The Oregon Law Commission was created in 1997 by the Legislative Assembly to conduct a continuous program of law revision, reform, and improvement. (ORS 173.315) The Commission’s predecessor, the Law Improvement Committee, had been inactive since 1990. Legislative appropriations supporting the Commission’s work began July 1, 2000. At that time, the State, through the Office of Legislative Counsel, began a public-private partnership with Willamette University until 2017, when the Commission moved to the University of Oregon. The Commission is now composed of fifteen Commissioners and is staffed by the Executive Director’s office, which is housed at the University of Oregon School of Law. The School provides executive, administrative and legal research support for the Commission and the Commission’s Work Groups. The UO School of Law also facilitates law student and faculty participation in support of the Commission’s work.
In creating the Commission, the Legislative Assembly recognized the need for a distinguished body of knowledgeable and respected individuals to undertake law revision projects requiring a long-term commitment and an impartial approach. Oregon statute requires that the Commissioners include four legislators or their designees, the chief justice of the Oregon Supreme Court, the chief judge of the Court of Appeals, a circuit court judge, the attorney general, a governor’s appointee, the deans or representatives from each law school in Oregon, and three representatives from the Oregon State Bar. Lane P. Shetterly currently serves as the Commission’s Chair, and Keith Dubanevich serves as the Commission’s Vice Chair.

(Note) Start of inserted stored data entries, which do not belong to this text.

(** [enabled, servername, server, reliable, longreordering]. *)
Definition readEndnameInfo (endname : Any) (rn : Network) :
    bool * option Any * option sptr * bool * bool :=
  let servername := mjoin (connections rn !! endname) in
  let server := sn ← servername; server_at sn rn in
  (is_enabled endname rn, servername, server, reliable rn, longReordering rn).

Definition isServerDead (endname servername : Any) (server : sptr) (rn : Network) : bool :=
  negb (is_enabled endname rn) || negb (bool_decide (server_at servername rn = Some server)).

(** The signed [w]-bit integer that [z] wraps to. *)
Definition wrap_signed (w z : Z) : Z := (z + 2 ^ (w - 1)) mod 2 ^ w - 2 ^ (w - 1).

(** [atomic.AddInt32(&rn.count, 1)] and [atomic.AddInt64(&rn.bytes, n)]. *)
Definition add_count (rn : Network) : Network :=
  mkNetwork (reliable rn) (longDelays rn) (longReordering rn) (ends rn) (enabled rn) (servers rn)
            (connections rn) (done rn) (wrap_signed 32 (count rn + 1)) (bytes rn).
Definition add_bytes (n : Z) (rn : Network) : Network :=
  mkNetwork (reliable rn) (longDelays rn) (longReordering rn) (ends rn) (enabled rn) (servers rn)
            (connections rn) (done rn) (count rn) (wrap_signed 64 (bytes rn + n)).

(** ** A call on its way *)

(** What [processReq] has read about its end. *)
Record Route := mkRoute { rt_name : Any; rt_server : sptr; rt_reliable : bool; rt_reorder : bool }.

(** Where the call is.  From [PAccepted] on the program counter is that of [processReq]. *)
Inductive ReqPc :=
  | PSend                                   (** in the [select] of [Call] *)
  | PAccepted                               (** received from [endCh] *)
  | PDeliver (rt : Route)                   (** before the request is dropped or dispatched *)
  | PWaiting (rt : Route)                   (** in the loop that waits for the handler *)
  | PDecide (rt : Route) (reply : option (list Byte.byte))  (** after the loop; [None]: [replyOK == false] *)
  | PDelayed (reply : list Byte.byte)       (** in the [AfterFunc] of long reordering *)
  | PTimeout                                (** in the [AfterFunc] of a request with no server *)
  | PReturned (reply : option (list Byte.byte)).  (** [Call] got the reply; [None] is [replyMsg{false, nil}] *)

(** The goroutine that runs the handler. *)
Inductive HandlerPc :=
  | HIdle                                   (** not started *)
  | HStarting (server : sptr)               (** before [server.dispatch(req)] *)
  | HRunning (rcvr : positive) (meth : string)  (** in the method *)
  | HReturned (rcvr : positive) (meth : string) (reply : list Byte.byte).  (** before or after [ech <- r] *)

Record Request := mkRequest {
  rq_end : Any;
  rq_svcMeth : string;
  rq_args : list Byte.byte;
  rq_pc : ReqPc;
  rq_handler : HandlerPc
}.

(** The whole program: the network, the heap of servers, the calls in the order they were made, whether
    the goroutine of [MakeNetwork] still runs, and the calls whose handler was started, in order. *)
Record Sys := mkSys {
  net : Network;
  heap : gmap sptr Server;
  calls : list Request;
  looping : bool;
  started : list nat
}.

Definition at_pc (r : Request) (pc : ReqPc) : Request :=
  mkRequest (rq_end r) (rq_svcMeth r) (rq_args r) pc (rq_handler r).
Definition at_handler (r : Request) (h : HandlerPc) : Request :=
  mkRequest (rq_end r) (rq_svcMeth r) (rq_args r) (rq_pc r) h.

(** [s] after call [i] became [r] and the network [rn]. *)
Definition put (i : nat) (r : Request) (rn : Network) (s : Sys) : Sys :=
  mkSys rn (heap s) (<[i := r]> (calls s)) (looping s) (started s).

(** ** The pieces of [ClientEnd.Call] and [Network.processReq]

    Each takes the call's index and gives the next state; [Blocked] when the code cannot go on there.
    Random numbers are arguments. *)

(** [end.Call(svcMeth, args, reply)] up to the [select], for an end [MakeEnd] has made. *)
Definition Call (endname : Any) (svcMeth : string) (args : list Byte.byte) (s : Sys) : Outcome Sys :=
  if decide (endname ∈ ends (net s)) then
    Next (mkSys (net s) (heap s) (calls s ++ [mkRequest endname svcMeth args PSend HIdle]) (looping s) (started s))
  else Blocked.

(** [case xreq := <-rn.endCh]: the network's goroutine takes the request. *)
Definition accept (i : nat) (s : Sys) : Outcome Sys :=
  match calls s !! i with
  | Some r =>
      match rq_pc r, looping s with
      | PSend, true => Next (put i (at_pc r PAccepted) (add_bytes (zlen (rq_args r)) (add_count (net s))) s)
      | _, _ => Blocked
      end
  | None => Blocked
  end.

(** [case <-e.done]: the network has been destroyed. *)
Definition refuse (i : nat) (s : Sys) : Outcome Sys :=
  match calls s !! i with
  | Some r =>
      match rq_pc r, done (net s) with
      | PSend, true => Next (put i (at_pc r (PReturned None)) (net s) s)
      | _, _ => Blocked
      end
  | None => Blocked
  end.

(** [case <-rn.done] of the network's goroutine. *)
Definition stop_loop (s : Sys) : Outcome Sys :=
  if done (net s) && looping s then Next (mkSys (net s) (heap s) (calls s) false (started s)) else Blocked.

(** [processReq]: the end's information, and the first test. *)
Definition processReq (i : nat) (s : Sys) : Outcome Sys :=
  match calls s !! i with
  | Some r =>
      match rq_pc r with
      | PAccepted =>
          match readEndnameInfo (rq_end r) (net s) with
          | (true, Some servername, Some server, rel, reord) =>
              Next (put i (at_pc r (PDeliver (mkRoute servername server rel reord))) (net s) s)
          | _ => Next (put i (at_pc r PTimeout) (net s) s)
          end
      | _ => Blocked
      end
  | None => Blocked
  end.

(** Drop the request, or start the handler's goroutine; [rnd] is [rand.Int()]. *)
Definition deliver (i : nat) (rnd : Z) (s : Sys) : Outcome Sys :=
  match calls s !! i with
  | Some r =>
      match rq_pc r with
      | PDeliver rt =>
          if negb (rt_reliable rt) && (rnd mod 1000 <? 100)
          then Next (put i (at_pc r (PReturned None)) (net s) s)
          else Next (put i (at_handler (at_pc r (PWaiting rt)) (HStarting (rt_server rt))) (net s) s)
      | _ => Blocked
      end
  | None => Blocked
  end.

(** [r := server.dispatch(req)] up to the call of the method. *)
Definition dispatch (i : nat) (s : Sys) : Outcome Sys :=
  match calls s !! i with
  | Some r =>
      match rq_handler r with
      | HStarting p =>
          match heap s !! p with
          | Some rs =>
              match Server_dispatch (rq_svcMeth r) rs with
              | Next (rs', svc, methname) =>
                  match Service_dispatch methname svc with
                  | Next (rcvr, meth) =>
                      Next (mkSys (net s) (<[p := rs']> (heap s))
                                  (<[i := at_handler r (HRunning rcvr meth)]> (calls s)) (looping s)
                                  (started s ++ [i]))
                  | _ => Crash
                  end
              | _ => Crash
              end
          | None => Crash
          end
      | _ => Blocked
      end
  | None => Blocked
  end.

(** The method returns and the reply is encoded. *)
Definition handler_returns (i : nat) (reply : list Byte.byte) (s : Sys) : Outcome Sys :=
  match calls s !! i with
  | Some r =>
      match rq_handler r with
      | HRunning rcvr meth => Next (put i (at_handler r (HReturned rcvr meth reply)) (net s) s)
      | _ => Blocked
      end
  | None => Blocked
  end.

(** [case reply = <-ech]. *)
Definition receive_reply (i : nat) (s : Sys) : Outcome Sys :=
  match calls s !! i with
  | Some r =>
      match rq_pc r, rq_handler r with
      | PWaiting rt, HReturned _ _ reply => Next (put i (at_pc r (PDecide rt (Some reply))) (net s) s)
      | _, _ => Blocked
      end
  | None => Blocked
  end.

(** [case <-time.After(100 * time.Millisecond)]: stop waiting when the server is dead. *)
Definition poll (i : nat) (s : Sys) : Outcome Sys :=
  match calls s !! i with
  | Some r =>
      match rq_pc r with
      | PWaiting rt =>
          if isServerDead (rq_end r) (rt_name rt) (rt_server rt) (net s)
          then Next (put i (at_pc r (PDecide rt None)) (net s) s)
          else Next s
      | _ => Blocked
      end
  | None => Blocked
  end.

(** After the loop; [rnd1] is [rand.Int()], [rnd2] is [rand.Intn(900)]. *)
Definition decide_reply (i : nat) (rnd1 rnd2 : Z) (s : Sys) : Outcome Sys :=
  match calls s !! i with
  | Some r =>
      match rq_pc r with
      | PDecide rt reply =>
          let serverDead := isServerDead (rq_end r) (rt_name rt) (rt_server rt) (net s) in
          match reply, serverDead with
          | Some b, false =>
              if negb (rt_reliable rt) && (rnd1 mod 1000 <? 100)
              then Next (put i (at_pc r (PReturned None)) (net s) s)
              else if rt_reorder rt && (rnd2 <? 600)
              then Next (put i (at_pc r (PDelayed b)) (net s) s)
              else Next (put i (at_pc r (PReturned (Some b))) (add_bytes (zlen b) (net s)) s)
          | _, _ => Next (put i (at_pc r (PReturned None)) (net s) s)
          end
      | _ => Blocked
      end
  | None => Blocked
  end.

(** The timers of [time.AfterFunc]. *)
Definition fire (i : nat) (s : Sys) : Outcome Sys :=
  match calls s !! i with
  | Some r =>
      match rq_pc r with
      | PDelayed b => Next (put i (at_pc r (PReturned (Some b))) (add_bytes (zlen b) (net s)) s)
      | PTimeout => Next (put i (at_pc r (PReturned None)) (net s) s)
      | _ => Blocked
      end
  | None => Blocked
  end.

Commission Mission and Purpose
The Commission serves the citizens of Oregon by assisting the legislature, executive agencies and judiciary by keeping the law up to date through proposed law reform bills, administrative rules and written policy analysis. It accomplishes this by first identifying appropriate law reform projects, through suggestions gathered from the citizens of Oregon, each branch of government and the academic community. By remaining in close personal relationships with the people who use and know Oregon law, the areas generally considered “broken” and in need of repair become clear. Once potential projects are identified, the Commission researches the areas of law at issue, including gathering input from experts and those whom may be affected by proposed reforms. The goals of the Law Commission are both proposed law and written reports on the proposed reform provisions. The written reports are the Law Commission’s stock in trade. These reports detail the law reform project’s objectives, the participants, and the decision-making process. Importantly, the reports describe points of disagreement on specific policy choices and set out the reasons for and against those choices. These reports assist the legislature in their policy review and provide important legislative history for judicial interpretation.